Hello, I am Rebecca Greenwood with Christian Harvest International and I want to say, “Welcome to God Today!” I am so excited to share with you a part of my personal testimony, that I am so grateful for. When I tell this, you are going to hear my giggle because the Lord has filled me with joy. I am so grateful for the freedom He has brought me. Believe it or not, friends, I used to be bound by a spirit of depression.
I was a prodigal for about 3 years. I loved my family, but did everything in the world you were not supposed to do. I did what every good baptist girl does because I was raised baptist. I went back to the Baptist Church, rededicated my life. That was great. My husband and I married serving as youth pastors, the Lord moved us to a church in Houston. We became acquainted with and welcomed the Holy Spirit into our lives. Our lives radically began to change. When we were in these services, God’s presence would be begin to flow so powerfully, and I was good in corporate anointing. But, then I would go home and as soon as my husband would walk behind the doors of our home, this torment of all the sins I had done during those 3 years, the enemy would just come. He would say, “Remember this, remember that, you think God can use you? You think your salvation is secure?” I would wake my husband up at night and say, “Lay hands on me and pray for me.” He would lay hands in his sleep and start praying for me in the Spirit so I could go back to sleep.
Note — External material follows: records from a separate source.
(** *** Assignment and iteration *)

Lemma write_value_ok m M idx key value : wf m M -> live m idx key ->
  exists m', write_value m idx value = Some m' /\ wf m' (<[key := value]> M).
Proof.
  intros Hw Hl. destruct (live_dom m M idx key Hw Hl) as [[v Hv] Hval]. unfold write_value. rewrite Hval, Hv. cbn [mbind option_bind].
  set (m' := mkMap _ _ _ _ _ _ _ _). exists m'. split; [done|]. pose proof (wf_len _ _ Hw) as (L1 & L2 & L3).
  assert (Hidx : 0 <= idx < capacity_ m) by (destruct Hl as (H0 & Ht & _); apply lookup_lt_Some in Ht; lia).
  destruct Hw as [H1 H2 H3 H4 H5 H6 H7 H8 H9]. split; try done.
  - cbn. destruct H4 as [H4 H4']. rewrite map_size_insert_Some by (by rewrite Hv). done.
  - cbn. by rewrite !length_insert.
  - intros i t Ht. destruct (H7 i t Ht) as [?|[?|(key' & Hl' & Hv' & Hin & s & Hs)]]; [by left|by right; left|]. right. right.
    exists key'. split; [done|]. destruct (decide (Z.of_nat i = idx)) as [Ei|Hne].
    + assert (key' = key) as ->.
      { rewrite Ei in Hl'. destruct Hl as (_ & _ & E1), Hl' as (_ & _ & E2). congruence. }
      rewrite lookup_insert_eq. split; [|split; [done|by exists s]]. unfold value_at. cbn. rewrite Ei, list_lookup_insert_eq by lia. done.
    + assert (Hnk : key <> key') by (intros ->; apply Hne; by eapply H9). rewrite lookup_insert_ne by done.
      split; [|split; [done|by exists s]]. rewrite <- Hv'. unfold value_at. cbn. by rewrite list_lookup_insert_ne by lia.
  - intros key' Hin. destruct (decide (key' = key)) as [->|]; [by exists idx|]. rewrite lookup_insert_ne in Hin by done. by apply H8.
Qed.

Lemma FindNextNonFree_ok m M : wf m M -> forall n idx, 0 <= idx -> Z.of_nat n = capacity_ m - idx ->
  exists r, FindNextNonFree n m idx = Some r /\
    match r with
    | None => forall j key, live m j key -> j < idx
    | Some i => idx <= i < capacity_ m /\ (exists key, live m i key) /\ forall j key, live m j key -> j < idx \/ i <= j
    end.
Proof.
  intros Hw. induction n as [|n IH]; intros idx Hi Hn; cbn [FindNextNonFree].
  - exists None. split; [done|]. intros j key (H0 & Ht & _). apply lookup_lt_Some in Ht. destruct (wf_len _ _ Hw) as (L & _). lia.
  - destruct (tag_lookup m M idx Hw ltac:(lia)) as [t Ht]. rewrite Ht. cbn [mbind option_bind].
    assert (Hskip : t = kFreeSlot \/ t = kTombstone -> exists r, FindNextNonFree n m (idx + 1) = Some r /\
      match r with
      | None => forall j key, live m j key -> j < idx
      | Some i => idx <= i < capacity_ m /\ (exists key, live m i key) /\ forall j key, live m j key -> j < idx \/ i <= j
      end).
    { intros Hnl. assert (Hni : forall j key, live m j key -> j <> idx).
      { intros j key (_ & Hl & _) ->. rewrite Ht in Hl. injection Hl as Hl. destruct (HashToTag_not_free (hasher key)), Hnl; congruence. }
      destruct (IH (idx + 1) ltac:(lia) ltac:(lia)) as (r & -> & Hr). exists r. split; [done|]. destruct r as [i|].
      - destruct Hr as (? & ? & Hr). split; [lia|]. split; [done|]. intros j key Hj. specialize (Hr j key Hj). specialize (Hni j key Hj). lia.
      - intros j key Hj. specialize (Hr j key Hj). specialize (Hni j key Hj). lia. }
    destruct (tag_cases m M idx t Hw Hi Ht) as [->|[[-> Htomb]|(key & Et & Hl & _)]].
    + apply Hskip. by left.
    + assert (Hao : append_only = false) by (by destruct append_only). rewrite Hao. apply Hskip. by right.
    + pose proof (HashToTag_not_free (hasher key)) as [Hnf Hnt]. rewrite <- Et in *.
      rewrite (proj2 (Z.eqb_neq _ _) Hnf), (proj2 (Z.eqb_neq _ _) Hnt), orb_true_r. cbn [negb andb].
      exists (Some idx). split; [done|]. split; [lia|]. split; [eauto|]. intros j k _. lia.
Qed.

Lemma iterate_ok m M : wf m M -> forall fuel idx, 0 <= idx <= capacity_ m -> capacity_ m - idx < Z.of_nat fuel ->
  exists l, iterate fuel m idx = Some l /\ NoDup l.*1 /\
    forall k v, (k, v) ∈ l <-> M !! k = Some v /\ exists j, idx <= j /\ live m j k.
Proof.
  intros Hw. induction fuel as [|fuel IH]; intros idx Hi Hf; [lia|]. cbn [iterate].
  destruct (FindNextNonFree_ok m M Hw (Z.to_nat (capacity_ m - idx)) idx) as (r & -> & Hr); [lia|lia|]. cbn [mbind option_bind].
  destruct r as [i|].
  - destruct Hr as (Hir & (key & Hl) & Hrest). destruct (live_dom m M i key Hw Hl) as [[v Hv] Hval].
    pose proof Hl as (_ & _ & Hk). rewrite Hk, Hval, Hv. cbn [mbind option_bind].
    destruct (IH (i + 1) ltac:(lia) ltac:(lia)) as (l & -> & Hnd & Hin). cbn [mbind option_bind]. eexists. split; [done|].
    assert (Hnew : forall v', (key, v') ∉ l).
    { intros v' (_ & j & Hj & Hlj)%Hin. pose proof (wf_uniq _ _ Hw _ _ _ Hl Hlj). lia. }
    split.
    + cbn. constructor; [|done]. intros ((k & v') & Ek & Hin')%list_elem_of_fmap. cbn in Ek. subst k. by apply Hnew in Hin'.
    + intros k v'. rewrite elem_of_cons, Hin. split.
      * intros [[= -> ->]|(? & j & Hj & ?)]; [split; [done|]; exists i; split; [lia|done]|]. split; [done|]. exists j. split; [lia|done].
      * intros (Hkv & j & Hj & Hlj). destruct (Hrest j k Hlj) as [?|Hij]; [lia|]. destruct (decide (j = i)) as [->|].
        { left. assert (k = key) as -> by (destruct Hlj as (_ & _ & E); congruence). congruence. }
        right. split; [done|]. exists j. split; [lia|done].
  - exists []. split; [done|]. split; [constructor|]. intros k v. split; [by intros ?%elem_of_nil|].
    intros (_ & j & Hj & Hlj). specialize (Hr j k Hlj). lia.
Qed.

Lemma Entries_ok m M : wf m M -> exists l, Entries m = Some l /\ l ≡ₚ map_to_list M.
Proof.
  intros Hw. pose proof (wf_cap_range m M Hw). destruct (iterate_ok m M Hw (S (Z.to_nat (capacity_ m))) 0) as (l & Hl & Hnd & Hin); [lia|lia|].
  exists l. split; [done|]. apply NoDup_Permutation; [by eapply NoDup_fmap_1|apply NoDup_map_to_list|].
  intros [k v]. rewrite Hin, elem_of_map_to_list. split; [naive_solver|]. intros Hkv. split; [done|].
  destruct (wf_dom _ _ Hw k ltac:(eauto)) as (j & Hj). exists j. split; [by destruct Hj|done].
Qed.
End Insertion.

(** ** A table behaves as a finite map *)

Section Ops.
Context {K V : Type} `{Countable K} `{!MapParams K V}.
Implicit Types (m : FlatHashMap (K := K) (V := V)) (M : gmap K V).

Inductive Op := OInsert (k : K) (v : V) | OAssign (k : K) (v : V) | OFind (k : K) | OErase (k : K) | OClear | OSize | OIterate.

Inductive Result := RInsert (inserted : bool) (v : V) | RUnit | RFind (v : option V) | RErase (b : bool) | RSize (n : Z) | REntries (l : list (K * V)).

(** One operation; [OAssign k v] is [map[k] = v]. The value that [Insert] returns
    a pointer to is part of the result. *)
Definition run_op m (o : Op) : option (FlatHashMap * Result) :=
  match o with
  | OInsert k v => '(m, idx, b) ← Insert m k v; v ← value_at m idx; Some (m, RInsert b v)
  | OAssign k v => '(m, idx) ← operator_index m k; m ← write_value m idx v; Some (m, RUnit)
  | OFind k => r ← Find m k; Some (m, RFind r)
  | OErase k => '(m, b) ← Erase m k; Some (m, RErase b)
  | OClear => m ← Clear m; Some (m, RUnit)
  | OSize => Some (m, RSize (size_ m))
  | OIterate => l ← Entries m; Some (m, REntries l)
  end.

Fixpoint run_ops m (os : list Op) : option (FlatHashMap * list Result) :=
  match os with
  | [] => Some (m, [])
  | o :: os => '(m, r) ← run_op m o; '(m, rs) ← run_ops m os; Some (m, r :: rs)
  end.

(** The same operation on a finite map. *)
Definition map_op M (o : Op) : gmap K V :=
  match o with
  | OInsert k v => if decide (M !! k = None) then <[k := v]> M else M
  | OAssign k v => <[k := v]> M
  | OErase k => delete k M
  | OClear => ∅
  | _ => M
  end.

Definition map_result M (o : Op) (r : Result) : Prop :=
  match o, r with
  | OInsert k v, RInsert b v' => b = bool_decide (M !! k = None) /\ v' = default v (M !! k)
  | OAssign _ _, RUnit | OClear, RUnit => True
  | OFind k, RFind r => r = M !! k
  | OErase k, RErase b => b = bool_decide (is_Some (M !! k))
  | OSize, RSize n => n = Z.of_nat (size M)
  | OIterate, REntries l => l ≡ₚ map_to_list M
  | _, _ => False
  end.

Fixpoint map_run M (os : list Op) (rs : list Result) : Prop :=
  match os, rs with
  | [], [] => True
  | o :: os, r :: rs => map_result M o r /\ map_run (map_op M o) os rs
  | _, _ => False
  end.

Definition allowed (o : Op) : Prop := match o with OErase _ => append_only = false | _ => True end.

Local Abbreviation wf := (wf_gen (tomb := negb append_only)).

Lemma map_op_size M o : (size (map_op M o) <= S (size M))%nat.
Proof.
  destruct o as [k v|k v|k|k| | |]; cbn [map_op]; try lia.
  - destruct (decide _); [|lia]. by rewrite map_size_insert_None.
  - rewrite map_size_insert. destruct (M !! k); cbn; lia.
  - rewrite map_size_delete. destruct (M !! k); cbn; lia.
  - rewrite map_size_empty. lia.
Qed.
(* ===== verification/CircularQueue.v ===== *)
(** * A queue in a circular buffer

    Models [include/dejaview/ext/base/circular_queue.h]: a queue that is pushed at the
    back and popped at the front, over a flat buffer whose capacity is a power of two.
    Positions are 64-bit and only grow; they wrap into the buffer when an element is
    addressed. A slot of the buffer holds an object or none; constructing over an
    object, and destroying or moving out of an empty slot, are failures, as are the
    [CHECK]s and [DCHECK]s of the code. *)

From S2P Require Import Prelude.

Record CircularQueue (T : Type) := mkCQ {
  entries_ : list (option T); capacity_ : Z; begin_ : Z; end_ : Z; generation_ : Z }.
Arguments mkCQ {T}.
Arguments entries_ {T}.
Arguments capacity_ {T}.
Arguments begin_ {T}.
Arguments end_ {T}.
Arguments generation_ {T}.

Section Queue.
Context {T : Type}.
Implicit Type q : CircularQueue T.

Definition is_pow2_or_0 (n : Z) : bool := (n .& u64 (n - 1)) =? 0.

Definition size q : option Z :=
  let n := u64 (end_ q - begin_ q) in
  if n <=? capacity_ q then Some n else None.

Definition empty q : option bool := n ← size q; Some (n =? 0).

Definition increment_generation q : CircularQueue T :=
  mkCQ (entries_ q) (capacity_ q) (begin_ q) (end_ q) (u32 (generation_ q + 1)).

(** The index of the slot of a position. *)
Definition Get q (pos : Z) : option nat :=
  if (begin_ q <=? pos) && (pos <? end_ q) && is_pow2_or_0 (capacity_ q)
  then Some (Z.to_nat (pos .& u64 (capacity_ q - 1))) else None.

(** The object at a position. *)
Definition load q (pos : Z) : option T :=
  i ← Get q pos;
  slot ← entries_ q !! i;
  slot.

(** [new (slot) T(...)] and [slot->~T()]. *)
Definition construct q (i : nat) (x : T) : option (CircularQueue T) :=
  match entries_ q !! i with
  | Some None => Some (mkCQ (<[i := Some x]> (entries_ q)) (capacity_ q) (begin_ q) (end_ q) (generation_ q))
  | _ => None
  end.
Lemma fits_layout {A} (a a' : BumpAllocator Cell) (tables : list (list A)) :
  (bump_offset <$> chunks_ a') = (bump_offset <$> chunks_ a) -> fits a tables -> fits a' tables.
Proof.
  intros Hl Hf i c l Hc Htab. apply (f_equal (fun x => x !! i)) in Hl. rewrite !list_lookup_fmap, Hc in Hl. cbn in Hl.
  destruct (chunks_ a !! i) as [c0|] eqn:E; [|done]. injection Hl as ->. by eapply Hf.
Qed.

Lemma free_token seen b live id t : tb_ok total seen b live -> live !! id = Some t ->
  exists a', Free (allocator_ b) id = Some a' /\ tb_ok total seen (mkTB a' (interned_blobs_ b) (interned_seqs_ b)) (delete id live) /\
    past_pos a' = past_pos (allocator_ b).
Proof.
  intros Hb Hid. destruct (Free_ok total _ _ id _ Ht (tb_bump _ _ _ _ Hb) (live_cells _ _ _ Hid)) as (a' & -> & Ha' & He & Hlen & Hp & Hbump & Hcells).
  exists a'. split; [done|]. split; [|done]. destruct Hb. constructor; cbn [allocator_ interned_blobs_ interned_seqs_]; rewrite ?Hlen; try done.
  - by rewrite fmap_delete.
  - by eapply fits_layout.
  - by eapply fits_layout.
  - intros id2 t2. rewrite lookup_delete_Some. intros [_ H2]. destruct (tb_stored0 _ _ H2) as (ws & blobs & seqs & ? & ? & ? & ?).
    exists ws, blobs, seqs. cbn [allocator_ interned_blobs_ interned_seqs_]. rewrite He, Hcells. done.
Qed.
Finally, one day I put our daughter down for a nap. She was 2.5 years old. The Lord told me, I learned that if I could worship, I could rise above this torment, so I began to worship the Lord and I could hear Him. He said, “Becca, open up the Bible and read about the woman with the issue of blood.” So I did. Then He said, “Study it.” So guys, for 12 years this woman had been ill. She had spent all of her money. Not only that, she had no human contact. Every time she walked out in public, she had to word curse herself: “Unclean! Unclean! Unclean!” There is all this word cursing and shame around her as well. She needs healing in her physical body, in her finances, the power of those word curses she was required by the law – she needed those broken. And the healing of those emotions of no human contact in that shame for 12 years.
She saw Jesus. She pressed through and grabbed hold of the hem of His garment. We know the story. She was healed. I threw myself down on the living room floor. I could see it – the Lord allowed me to see it. I could see her healing. He opened my eyes and I could see her after the healing. I could see her running and hugging people and shouting: “I am clean! I am clean!” As I was laying on the floor weeping I shouted, “Jesus, I am grabbing hold of the hem of your garment and I am not letting go until I am free!” I felt His presence. My shouting woke up my prophet, 2 year old baby girl. “Mama, I’m hungry! Mama! Mama, why you crying?” I was crying. “Mama!” I went and got her and I worked really hard on her snack that day, a peanut butter and jelly sandwich. She came out a seer, guys. We knew this. I was sitting at the table and this spirit came back, this spirit of depression and said, “I told you I would never leave you.” My two year old daughter started laughing uncontrollably, hitting her leg. “Hahahahaha, Mama it’s so funny!” Nothing was funny to Mama at this moment. Finally, I said, “Kendall, what do you see?” She said, “Mama,” in her two year old voice, “Mama, don’t you see?” She climbed out of her booster seat and started walking back and forth like a warrior, making this sound, “Roar.” Making this sound. I said, “Kendall, baby, no. What is it you are seeing?” Mama, it is Jesus. He is here doing this for you. I started walking back and forth like a warrior. I said, “Jesus, if you are here fighting for me, I am getting in the fight with you.”
I got to church that night, I went up to my home group pastor – forget protocol I am just saying. I grabbed her by the arm and I turned her to me, and I said, “Tonight is my night for freedom.” She looked right at my eyes and said, “You are right it is.” She laid hands on me and prayed this simple prayer, “Lord, show her what you want her to see.” The Lord took me in this vision and there was this ancient book and it was in Jesus’ hands. He got it right up to my face. I saw, written, my name: Rebecca Long Greenwood, written in gold in the Lamb’s Book of Life. I fell to the floor and began to weep. Another pastor came over and laid hands on my eyes. He said, “Lord, show her what you want her to see.” This time it was another vision – it was Jesus. He was coming to me on the wind of the Holy Spirit. Friends, He got right here, and He said, “Becca, take up your cross. Follow me. It is over. It is finished.” When that word “finished” came out of His mouth, every bit of guilt, shame, torment, condemnation, depression, woooo, instantly left me and this joy flooded my life. 28 years ago, 28 years ago and I have not been depressed a day since.
Right now, for every one of you watching that struggle with depression, that same freedom you brought me, Lord, we break that spirit of depression off their mind and their emotions right now in Jesus’ name. We say, “Go!”, in Jesus’ name. Lord, flood them with your joy. Flood them with your peace. This is their day of freedom and deliverance.